[Saved entries]

(** The literal shape: a non-empty name on one line and without a dash,
    then " - Level ", a digit and anything. *)
Lemma title_shape_literal X d rest :
  X <> [] ->
  Forall (fun c => c <> LF /\ c <> "-"%char) X ->
  isdigit d = true ->
  exists X', title_shape (X ++ lit " - Level " ++ d :: rest) X' (digit_value d)
             /\ strip X' = strip X.
Proof.
  intros HX Hall Hd.
  assert (Hline : Forall (fun c => c <> LF) X)
    by (eapply Forall_impl; [|exact Hall]; simpl; tauto).
  assert (Hdash : Forall (fun c => c <> "-"%char) X)
    by (eapply Forall_impl; [|exact Hall]; simpl; tauto).
  destruct (rstrip_split X) as (ws & Hs & Hws & Hcore).
  destruct Hcore as [E | (y & c & E & Hc)].
  - (* the name is blank *)
    rewrite E in Hs; simpl in Hs; subst ws.
    destruct X as [|c1 X]; [contradiction|].
    exists [c1]; split; [split|].
    + exists (X ++ lit " - Level " ++ d :: rest); split; [reflexivity|].
      split; [discriminate|]. split.
      * inversion Hline; repeat constructor; assumption.
      * inversion Hws; apply starts_with_level_literal; assumption.
    + intros X' N' (t & _ & HX' & _).
      destruct X'; [contradiction | simpl; lia].
    + inversion Hws; subst.
      rewrite !strip_blanks; [reflexivity | assumption | repeat constructor; assumption].
  - (* the name ends with a character that is not blank *)
    exists (rstrip X); split; [split|].
    + exists (ws ++ lit " - Level " ++ d :: rest); split; [|split; [|split]].
      * rewrite Hs at 1; rewrite <- app_assoc; reflexivity.
      * rewrite E; destruct y; discriminate.
      * rewrite Hs in Hline; apply Forall_app in Hline; tauto.
      * apply starts_with_level_literal; assumption.
    + intros X' N' (t & Ht & HX' & _ & Htok).
      destruct (Nat.le_gt_cases (List.length (rstrip X)) (List.length X'))
        as [|Hlt]; [assumption|].
      exfalso.
      rewrite Hs in Ht at 1; rewrite <- app_assoc in Ht.
      destruct (app_prefix (rstrip X) _ X' t Ht) as [Y HY]; [lia|].
      rewrite HY, <- app_assoc in Ht; apply app_inv_head in Ht.
      apply level_token_spec in Htok as (d' & rest' & Htok & _).
      rewrite <- Ht, level_token_after_name in Htok; [discriminate| |].
      * exists c; split; [|exact Hc].
        assert (HYne : Y <> []).
        { intros ->; rewrite app_nil_r in HY; rewrite HY in Hlt; lia. }
        rewrite E in HY.
        destruct (exists_last HYne) as (Y0 & c' & ->).
        rewrite app_assoc in HY; apply app_inj_tail in HY as [_ ->].
        apply in_or_app; right; left; reflexivity.
      * rewrite Hs in Hdash; apply Forall_app in Hdash as [Hdash _].
        rewrite HY in Hdash; apply Forall_app in Hdash; tauto.
    + apply strip_rstrip.
Qed.
(** The pairs collected from the headers. *)
Lemma collectPairs_In (h : http_Header) (k v : string) :
  In (k, v) (collectPairs h)
  <-> exists vs, In (k, v :: vs) h /\ strings_HasPrefix k PairNamePrefix = true.
Proof.
  induction h as [|[k0 v0] h IH]; cbn [collectPairs].
  - split; [intros []|intros (vs & [] & _)].
  - destruct v0 as [|x v0].
    + rewrite IH. split.
      * intros (vs & Hin & Hp). exists vs. split; [right; exact Hin|exact Hp].
      * intros (vs & [E|Hin] & Hp); [discriminate|]. exists vs. split; assumption.
    + destruct (strings_HasPrefix k0 PairNamePrefix) eqn:Hp0.
      * cbn [In]. rewrite IH. split.
        -- intros [E|(vs & Hin & Hp)].
           ++ injection E as <- <-. exists v0. split; [left; reflexivity|exact Hp0].
           ++ exists vs. split; [right; exact Hin|exact Hp].
        -- intros (vs & [E|Hin] & Hp).
           ++ injection E as <- <- <-. left. reflexivity.
           ++ right. exists vs. split; assumption.
      * rewrite IH. split.
        -- intros (vs & Hin & Hp). exists vs. split; [right; exact Hin|exact Hp].
        -- intros (vs & [E|Hin] & Hp).
           ++ injection E as <- <- <-. congruence.
           ++ exists vs. split; assumption.
Qed.

Lemma acquire_PairMap (r : Request) (sizeLimit : Z) :
  PairMap (recordOf (acquire r sizeLimit)) = collectPairs (Header r).
Proof.
  unfold acquire.
  destruct (Method r =? "POST")%string.
  - rewrite (proj1 (parseMultipart_record r sizeLimit (newParsedUpload r))).
    destruct (parseMultipart_body r sizeLimit (newParsedUpload r)) as [[r1 pu1] e] eqn:E.
    destruct (parseMultipart_body_frame _ _ _ _ _ _ E) as (_ & P & _).
    exact P.
  - rewrite parsePut_eq. reflexivity.
Qed.

(** ** The metadata pairs *)

(** X1.  Whatever the outcome, the record's [PairMap] holds exactly the
    headers whose name begins with the reserved prefix and that have a
    value, each with its first value: neither the acquisition nor the
    second stage adds or drops a pair. *)
Theorem ParseUpload_PairMap (r : Request) (sizeLimit : Z) (k v : string) :
  In (k, v) (PairMap (recordOf (ParseUpload r sizeLimit)))
  <-> exists vs, In (k, v :: vs) (Header r) /\ strings_HasPrefix k PairNamePrefix = true.
Proof.
  rewrite <- collectPairs_In, <- (acquire_PairMap r sizeLimit).
  destruct (ParseUpload_stages r sizeLimit) as (_ & _ & Hbad & Hok).
  destruct (errorOf (acquire r sizeLimit)) as [e|] eqn:He.
  - rewrite Hbad by discriminate. reflexivity.
  - rewrite (Hok eq_refl), (proj1 (finalize_untouched _ _)). reflexivity.
Qed.


(** ** [ChecksumReader] *)

(** X2.  A [ChecksumReader] is transparent and exact: read to the end, it
    hands out the bytes and the error of the reader it wraps and leaves
    that reader as a direct read would, and its [Checksum] is the digest,
    in hexadecimal, of what the hash held before followed by exactly the
    bytes handed out, however the reads were cut. *)
Theorem ChecksumReader_ReadAll {T} `{io_Reader T} (h0 : list byte) (r : T) :
  let direct := ioutil_ReadAll r in
  let checked := ioutil_ReadAll (mkChecksumReader (mkHash h0) r) in
  snd (fst checked) = snd (fst direct)
  /\ snd checked = snd direct
  /\ cr_r (fst (fst checked)) = fst (fst direct)
  /\ Checksum (fst (fst checked)) = fmt_x (md5_Sum (h0 ++ snd (fst direct))).
Proof.
  cbv zeta. unfold ioutil_ReadAll. cbn [unread ChecksumReader_Reader cr_r].
  pose proof (ReadAll_loop_Checksum (S (unread r)) r h0 []) as L.
  rewrite app_nil_r in L. rewrite L.
  destruct (ReadAll_loop (S (unread r)) r []) as [[r' d] e].
  repeat split.
Qed.

Lemma hex_digit_lower (n : N) : (n < 16)%N -> is_lower_hex (hex_digit n) = true.
Proof.
  intros Hn.
  assert (Hc : In n (map N.of_nat (seq 0 16))).
  { replace n with (N.of_nat (N.to_nat n)) by lia.
    apply in_map, in_seq. lia. }
  cbn in Hc.
  repeat (destruct Hc as [<-|Hc]; [reflexivity|]). destruct Hc.
Qed.

(** The verb [%x] writes two lower-case digits a byte. *)
Lemma fmt_x_lower_hex (bs : list byte) : all_lower_hex (fmt_x bs) = true.
Proof.
  induction bs as [|b bs IH]; [reflexivity|].
  cbn [fmt_x all_lower_hex].
  pose proof (Byte.to_N_bounded b) as Hb.
  rewrite !hex_digit_lower, IH; [reflexivity| |].
  - apply N.mod_lt. discriminate.
  - apply N.Div0.div_lt_upper_bound. lia.
Qed.

(** X3.  The digest is compared as lower-case hexadecimal text: an expected
    checksum with any other character in it (upper-case digits, base64)
    fails every multipart upload whose first section is read, with the
    mismatch error. *)
Theorem ParseUpload_checksum_not_lower_hex (r : Request) (sizeLimit : Z)
    (form : multipart_Reader) (part : Part) (rest : list Part)
    (bytes : list byte) (e : option error) :
  Method r = "POST" ->
  MultipartReader r = inl form ->
  sections form = part :: rest ->
  all_lower_hex (Header_Get (Header r) "Content-MD5") = false ->
  consumedStream r sizeLimit part = Some (bytes, e) ->
  errorOf (ParseUpload r sizeLimit)
  = Some (errChecksum (Header_Get (Header r) "Content-MD5") (fmt_x (md5_Sum bytes))).
Proof.
  intros Hm Hmr Hsec Hhex Hcs.
  assert (Hne : Header_Get (Header r) "Content-MD5" <> "").
  { intros E. rewrite E in Hhex. discriminate. }
  assert (Hd : Header_Get (Header r) "Content-MD5" <> fmt_x (md5_Sum bytes)).
  { intros E. rewrite E, fmt_x_lower_hex in Hhex. discriminate. }
  apply ParseUpload_POST_error; [exact Hm|].
  rewrite (parseMultipart_body_eq _ _ _ _ _ _ Hmr Hsec). cbn zeta.
  pose proof (readFirstPart_spec
                (set_MultipartReader r (mkForm rest (ending form)))
                sizeLimit part (namedAfter part (newParsedUpload r))) as S.
  unfold acquiredFirst, checksumAgrees in S. cbn [Header set_MultipartReader] in S.
  apply String.eqb_neq in Hne, Hd. rewrite Hne in S.
  change (consumedStream (set_MultipartReader r (mkForm rest (ending form))) sizeLimit part)
    with (consumedStream r sizeLimit part) in S.
  rewrite Hcs in S. cbn [orb] in S. rewrite Hd in S. rewrite S. reflexivity.
Qed.
(** * JPEG encoding tutorial: a shallow embedding of the notebook's pipeline

    The notebook [jpeg_encoding_tutorial.ipynb] converts RGB pixels to YCbCr,
    transforms 8x8 blocks, quantizes them, reorders them in zig-zag order and
    run-length encodes the AC coefficients.  This file embeds the integer and
    IEEE-754 parts of that pipeline and proves properties of them.

    Conventions.  NumPy [int8]/[uint8] values are integers of [Z] with the
    wrap-around written out ([np_int8], [np_uint8]); [float64] values are the
    kernel's binary64 floats ([PrimFloat.float]), their values and
    rounding errors rationals ([Q]); Python lists are lists; 8x8 arrays are
    lists of rows, read with [get2]. *)

From Stdlib Require Import ZArith List Bool Lia PeanoNat.
From Stdlib Require Import Uint63 Floats.
From Stdlib Require Import QArith Qabs Qpower.
Import ListNotations.

Set Warnings "-inexact-float".

Local Open Scope Z_scope.

(* ================================================================== *)
(** ** Fixed-width integers *)

Module Int8.

(** [np.int8(z)]: the two's complement reading of the low eight bits. *)
Definition np_int8 (z : Z) : Z :=
  let u := z mod 256 in
  if u <? 128 then u else u - 256.
(** The whole run of the graph: [h7] is the heap at the branch after
    ["decide"], where the run ends if the state asks for escalation. *)
Lemma workflow_ainvoke_effect h :
  exists h4 h7 h',
    run_to_ask env h = (Return tt, h4) /\
    run_to_decide env h = (Return tt, h7) /\
    workflow_ainvoke env h = (Return tt, h') /\
    run_effect ([1; 2; 3; 4] ++ (if waits (state h4) then [5] else []) ++ [6; 7]) h h7 /\
    run_effect (if truthy (escalation_needed (state h7)) then [] else [8; 9; 10; 11]) h7 h' /\
    (truthy (escalation_needed (state h7)) = true -> h' = h7).
Proof.
  destruct (run_to_decide_effect h) as (h4 & h6 & h7 & E4 & E7 & Erun & R6 & D6 & S7).
  assert (R7 : run_effect ([1; 2; 3; 4] ++ (if waits (state h4) then [5] else []) ++ [6; 7]) h h7).
  { replace ([1; 2; 3; 4] ++ (if waits (state h4) then [5] else []) ++ [6; 7])
      with (([1; 2; 3; 4] ++ (if waits (state h4) then [5] else []) ++ [6]) ++ [7]).
    - eapply run_effect_trans; [exact R6|]. apply run_effect_stage, S7.
    - destruct (waits (state h4)); reflexivity. }
  destruct (truthy (escalation_needed (state h7))) eqn:Hesc.
  - exists h4, h7, h7. rewrite Hesc. split; [exact E4|]. split; [exact Erun|]. split.
    { rewrite workflow_ainvoke_split. advance Erun. advance (eq_refl (get_state h7)).
      rewrite escalate_route, Hesc. reflexivity. }
    split; [exact R7|]. split; [apply run_effect_refl|reflexivity].
  - destruct (run_after_decide_effect h7) as (h8 & h11 & E8 & Eafter & R11 & D11).
    exists h4, h7, h11. rewrite Hesc. split; [exact E4|]. split; [exact Erun|]. split.
    { rewrite workflow_ainvoke_split. advance Erun. advance (eq_refl (get_state h7)).
      rewrite escalate_route, Hesc. exact Eafter. }
    split; [exact R7|]. split; [exact R11|discriminate].
Qed.

End RunEffects.


(** ** The ability registry *)

(** C5: the registry's [execute_ability] never raises.  For every
    provider id and ability name it returns an execution record: for an
    unknown provider id, and when the handler of the provider raises, the
    record has the status ["error"] and carries the text of the error. *)
Theorem C5_execute_ability_never_raises (env : Env) (server_name ability_name : string)
    (payload : Dict) (h : Heap) :
  exists ex t,
    MCPManager_execute_ability env server_name ability_name payload h
      = (Return ex, at_time t h) /\
    AbilityExecution.ability_name ex = ability_name /\
    match MCPManager.clients (mcp_manager h) !! server_name with
    | None =>
        AbilityExecution.status ex = "error" /\
        AbilityExecution.error ex = Some ("Unknown server: " +:+ server_name) /\
        AbilityExecution.result ex = None
    | Some client =>
        match server_call env (MCPClient.server_name client) ability_name payload
                (S (clock h)) with
        | inl e =>
            AbilityExecution.status ex = "error" /\
            AbilityExecution.error ex = Some (str_exn e) /\
            AbilityExecution.result ex = None
        | inr response =>
            AbilityExecution.status ex = "success" /\
            AbilityExecution.result ex = Some response /\
            AbilityExecution.error ex = None
        end
    end.
Proof.
  unfold MCPManager_execute_ability.
  destruct (MCPManager.clients (mcp_manager h) !! server_name) as [client|].
  - unfold MCPClient_execute_ability, bind, now, try_except, lift, ret, raise. simpl.
    destruct (server_call env _ _ _ _); simpl; eauto 10.
  - unfold bind, now, ret. simpl. eauto 10.
Qed.
(** * Terrain analysis: slope, aspect, ruggedness and colour classification

    A shallow embedding of [scripts/compute_terrain_analysis.py].

    Numbers.  A numpy float64 cell is modelled as a real number or the
    not-a-number marker [NaN]: arithmetic is exact, and rounding, overflow
    and the infinities are not modelled.  The cell size is a positive real
    (the kernels divide by it).

    Arrays.  A two-dimensional array is a list of rows.  Its shape is the
    number of rows and the length of the first row; every array the
    functions build is rectangular.

    The library call [scipy.ndimage.convolve(a, w, mode='constant', cval=v)]
    is modelled after the library: it is [correlate] with the weights
    reversed along both axes, weights whose magnitude does not exceed
    [DBL_EPSILON] are left out of the filter footprint, and neighbours
    outside the array read as [v].

    The [logger] calls only print and are left out of the functions; the
    one thing a log line can do to a caller, the ValueError of its
    reductions on a zero-size array, is modelled by [log_statistics] and
    the two [_call] definitions.  [save_raster] is modelled by the list of
    the files written. *)

From Stdlib Require Import Reals Lra Lia ZArith List String Bool.
Import ListNotations.

Open Scope R_scope.

(** ** Cell values *)

Inductive fval : Type :=
| NaN : fval
| Fin : R -> fval.

Definition lift1 (f : R -> R) (a : fval) : fval :=
  match a with
  | Fin x => Fin (f x)
  | NaN => NaN
  end.

Definition lift2 (f : R -> R -> R) (a b : fval) : fval :=
  match a, b with
  | Fin x, Fin y => Fin (f x y)
  | _, _ => NaN
  end.

Definition fadd : fval -> fval -> fval := lift2 Rplus.
Definition fsub : fval -> fval -> fval := lift2 Rminus.
Definition fmul : fval -> fval -> fval := lift2 Rmult.
Definition fneg : fval -> fval := lift1 Ropp.

(** [x ** 2] *)
Definition fsqr : fval -> fval := lift1 (fun x => x * x).

(** [np.sqrt]: not-a-number below zero. *)
Definition fsqrt (a : fval) : fval :=
  match a with
  | Fin x => if Rlt_dec x 0 then NaN else Fin (sqrt x)
  | NaN => NaN
  end.

(** [np.arctan] *)
Definition farctan : fval -> fval := lift1 atan.

(** [np.degrees] *)
Definition degrees (x : R) : R := x * (180 / PI).
Definition fdegrees : fval -> fval := lift1 degrees.

(** The two-argument arctangent, with values in (-PI, PI]. *)
Definition Ratan2 (y x : R) : R :=
  if Rlt_dec 0 x then atan (y / x)
  else if Rlt_dec x 0 then
         (if Rle_dec 0 y then atan (y / x) + PI else atan (y / x) - PI)
  else if Rlt_dec 0 y then PI / 2
  else if Rlt_dec y 0 then - (PI / 2)
  else 0.

(** [np.arctan2] *)
Definition farctan2 : fval -> fval -> fval := lift2 Ratan2.

(** Python's and numpy's [%] on floats: the remainder of floored division. *)
Definition Rmod (x m : R) : R := x - IZR (Int_part (x / m)) * m.
Definition fmod (a : fval) (m : R) : fval := lift1 (fun x => Rmod x m) a.

(** Comparisons: anything compared with [NaN] is false. *)
Definition flt (a : fval) (y : R) : bool :=
  match a with
  | Fin x => if Rlt_dec x y then true else false
  | NaN => false
  end.

Definition fge (a : fval) (y : R) : bool :=
  match a with
  | Fin x => if Rle_dec y x then true else false
  | NaN => false
  end.

Definition feq (a : fval) (y : R) : bool :=
  match a with
  | Fin x => if Req_dec_T x y then true else false
  | NaN => false
  end.

(** ** Arrays *)

Definition grid (A : Type) : Type := list (list A).

Definition nrows {A} (g : grid A) : nat := List.length g.
Definition ncols {A} (g : grid A) : nat := List.length (hd [] g).

(** [g[r, c]] for an index inside the array. *)
Definition cell {A} (d : A) (g : grid A) (r c : nat) : A :=
  nth c (nth r g []) d.

(** An array of the given shape, filled cell by cell. *)
Definition tabulate {A} (h w : nat) (f : nat -> nat -> A) : grid A :=
  map (fun r => map (fun c => f r c) (seq 0 w)) (seq 0 h).

(** Element-wise operations on arrays of one shape. *)
Fixpoint zip_with {A B C} (f : A -> B -> C) (xs : list A) (ys : list B)
  : list C :=
  match xs, ys with
  | x :: xs', y :: ys' => f x y :: zip_with f xs' ys'
  | _, _ => []
  end.

Definition map_grid {A B} (f : A -> B) (g : grid A) : grid B :=
  map (map f) g.

Definition map2_grid {A B C} (f : A -> B -> C) (g1 : grid A) (g2 : grid B)
  : grid C :=
  zip_with (zip_with f) g1 g2.

(** Every row has the same length [w]. *)
Definition rect {A} (h w : nat) (g : grid A) : Prop :=
  List.length g = h /\ Forall (fun row => List.length row = w) g.

(** ** scipy.ndimage.convolve *)

Definition kernel : Type := list (list R).

Definition weight (k : kernel) (i j : nat) : R := nth j (nth i k []) 0.

Definition DBL_EPSILON : R := / 2 ^ 52.

(** The filter footprint keeps the weights with [fabs(w) > DBL_EPSILON]. *)
Definition in_footprint (w : R) : bool :=
  if Rlt_dec DBL_EPSILON (Rabs w) then true else false.

(** Reading with [mode='constant']: [cval] outside the array. *)
Definition padded (g : grid fval) (cval : fval) (r c : Z) : fval :=
  if ((0 <=? r)%Z && (r <? Z.of_nat (nrows g))%Z
      && (0 <=? c)%Z && (c <? Z.of_nat (ncols g))%Z)%bool
  then cell NaN g (Z.to_nat r) (Z.to_nat c)
  else cval.

(** The positions of a 3x3 filter, row by row. *)
Definition taps : list (nat * nat) :=
  [(0, 0); (0, 1); (0, 2); (1, 0); (1, 1); (1, 2); (2, 0); (2, 1); (2, 2)]%nat.

(** One output cell of [correlate]: the weighted sum over the footprint,
    the filter centred on the cell. *)
Definition correlate_point (g : grid fval) (k : kernel) (cval : fval)
  (r c : nat) : fval :=
  fold_left
    (fun res '(i, j) =>
       let w := weight k i j in
       if in_footprint w
       then fadd res (fmul (Fin w)
                        (padded g cval (Z.of_nat r + Z.of_nat i - 1)
                                       (Z.of_nat c + Z.of_nat j - 1)))
       else res)
    taps (Fin 0).

Definition correlate (g : grid fval) (k : kernel) (cval : fval) : grid fval :=
  tabulate (nrows g) (ncols g) (correlate_point g k cval).

(** [weights[::-1, ::-1]] *)
Definition flip (k : kernel) : kernel := rev (map (@rev R) k).

Definition convolve (g : grid fval) (k : kernel) (cval : fval) : grid fval :=
  correlate g (flip k) cval.

(** ** Errors *)

Inductive result (A : Type) : Type :=
| Ok : A -> result A
| ValueError : string -> result A.
Arguments Ok {A} _.
Arguments ValueError {A} _.

Definition bind {A B} (m : result A) (f : A -> result B) : result B :=
  match m with
  | Ok a => f a
  | ValueError msg => ValueError msg
  end.

Notation "x <- m ;; k" := (bind m (fun x => k))
  (at level 61, m at next level, right associativity).

(** ** compute_slope *)

Definition scale (k : kernel) (d : R) : kernel := map (map (fun w => w / d)) k.

Definition zt_kernel_x (cellsize : R) : kernel :=
  scale [[-1; 0; 1]; [-2; 0; 2]; [-1; 0; 1]] (8 * cellsize).
Definition zt_kernel_y (cellsize : R) : kernel :=
  scale [[-1; -2; -1]; [0; 0; 0]; [1; 2; 1]] (8 * cellsize).
Definition horn_kernel_x (cellsize : R) : kernel :=
  scale [[-1; 0; 1]; [-1; 0; 1]; [-1; 0; 1]] (6 * cellsize).
Definition horn_kernel_y (cellsize : R) : kernel :=
  scale [[-1; -1; -1]; [0; 0; 0]; [1; 1; 1]] (6 * cellsize).

(** The kernel pair chosen by the algorithm name, or the error raised. *)
Definition slope_kernels (cellsize : R) (algorithm : string)
  : result (kernel * kernel) :=
  if String.eqb algorithm "zevenbergen_thorne"%string then
    Ok (zt_kernel_x cellsize, zt_kernel_y cellsize)
  else if String.eqb algorithm "horn"%string then
    Ok (horn_kernel_x cellsize, horn_kernel_y cellsize)
  else ValueError ("Unknown algorithm: " ++ algorithm)%string.

(** [degrees(arctan(sqrt(gx**2 + gy**2)))] *)
Definition slope_of (gx gy : fval) : fval :=
  fdegrees (farctan (fsqrt (fadd (fsqr gx) (fsqr gy)))).

Definition compute_slope (dtm : grid fval) (cellsize : R) (algorithm : string)
  : result (grid fval) :=
  kernels <- slope_kernels cellsize algorithm ;;
  let '(kernel_x, kernel_y) := kernels in
  let grad_x := convolve dtm kernel_x NaN in
  let grad_y := convolve dtm kernel_y NaN in
  Ok (map2_grid slope_of grad_x grad_y).

(** ** compute_aspect *)

(** [(degrees(arctan2(gy, -gx)) + 360) % 360] *)
Definition aspect_of (gx gy : fval) : fval :=
  fmod (fadd (fdegrees (farctan2 gy (fneg gx))) (Fin 360)) 360.

(** [np.where(slope_deg < 1.0, -1, aspect_deg)] at one cell. *)
Definition where_flat (slope_deg aspect_deg : fval) : fval :=
  if flt slope_deg 1 then Fin (-1) else aspect_deg.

> Exercise directions
Please retype, with no changes, the lines that run from the first line of the entries to the line with "assert (Hline : Forall", both ends included.

> Your solution
(** The literal shape: a non-empty name on one line and without a dash,
    then " - Level ", a digit and anything. *)
Lemma title_shape_literal X d rest :
  X <> [] ->
  Forall (fun c => c <> LF /\ c <> "-"%char) X ->
  isdigit d = true ->
  exists X', title_shape (X ++ lit " - Level " ++ d :: rest) X' (digit_value d)
             /\ strip X' = strip X.
Proof.
  intros HX Hall Hd.
  assert (Hline : Forall (fun c => c <> LF) X)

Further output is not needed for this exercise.